- [YOUR TASK]:
Using the data below, gather each line that includes the word "assert".

- [EXCERPTED RECORDS]:
(** No deletion fails. *)
Lemma sweep_ok wanted todo m acc :
  blocked acc = ∅ → failures acc = [] →
  let st := foldl (sweepOne cfg clock wanted) (m, acc) todo in blocked st.2 = ∅ ∧ failures st.2 = [].
Proof.
  revert m acc. induction todo as [|x todo IH]; intros m acc Hb Hf; [done|]. cbn [foldl].
  destruct (sweepOne cfg clock wanted (m, acc) x) as [m1 acc1] eqn:H1.
  assert (blocked acc1 = ∅ ∧ failures acc1 = []) as [Hb1 Hf1]; [|by apply IH].
  revert H1. unfold sweepOne. destruct (negb _); [by intros [= <- <-]|].
  destruct (_ && _); [by intros [= <- <-]|].
  destruct (delete_ok (Sub.ID x) m) as [m' ->]. by intros [= <- <-].
Qed.

(** Every creation succeeds. *)
Lemma creations_ok base acc todo seen m created :
  NoDup (seen ++ todo).*1 → (∀ k spec, (k, spec) ∈ todo → k = specKey spec ∧ Spec.Callback spec = EventSubCallbackURL cfg) →
  (∀ x, x ∈ base → own cfg x → subKey x ∈ kept acc) → blocked acc = ∅ →
  extended cfg base acc seen m →
  (foldl (createOne cfg clock acc) (m, ([], created)) todo).2.1 = [].
Proof.
  revert seen m created. induction todo as [|[k spec] todo IH]; intros seen m created Hnd Hk Hbase Hbl Hext; [done|].
  cbn [foldl]. pose proof (createOne_extended cfg clock base acc seen k spec m [] created) as H1.
  destruct (Hk k spec) as [Hks Hcb]; [by left|].
  assert (k ∉ seen.*1) as Hns.
  { rewrite fmap_app in Hnd. apply NoDup_app in Hnd as (_ & Hd & _). intros Hin. apply (Hd k Hin). by left. }
  specialize (H1 Hks Hns Hext).
  assert (∃ m1 created1, createOne cfg clock acc (m, ([], created)) (k, spec) = (m1, ([], created1)))
    as (m1 & created1 & Hone).
  { unfold createOne. case_bool_decide as Hkept; cbn [orb]; [by exists m, created|].
    rewrite Hbl, bool_decide_false by set_solver.
    destruct (create_ok spec m) as [m' ->]; [|by eexists _, _].
    intros x Hx (Ht & Hver & Hcond & Hxc). assert (subKey x = k) as Hxk.
    { rewrite Hks. unfold subKey, specKey. congruence. }
    destruct Hext as (news & Hv & _ & Hin). rewrite Hv in Hx. apply elem_of_app in Hx as [Hx|Hx].
    - destruct Hkept. rewrite <-Hxk. apply Hbase; [done|]. unfold own. congruence.
    - destruct (Hin x Hx) as (spec' & Hin' & _). destruct Hns. apply list_elem_of_fmap.
      exists (subKey x, spec'). by rewrite Hxk in *. }
  rewrite Hone in H1 |- *. apply (IH (seen ++ [(k, spec)])); [by rewrite <-app_assoc| |done..].
  intros k' spec' Hin. apply Hk. by right.
Qed.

- [EXERCISE SOLUTION]:
  assert (blocked acc1 = ∅ ∧ failures acc1 = []) as [Hb1 Hf1]; [|by apply IH].
  assert (k ∉ seen.*1) as Hns.
  assert (∃ m1 created1, createOne cfg clock acc (m, ([], created)) (k, spec) = (m1, ([], created1)))
    intros x Hx (Ht & Hver & Hcond & Hxc). assert (subKey x = k) as Hxk.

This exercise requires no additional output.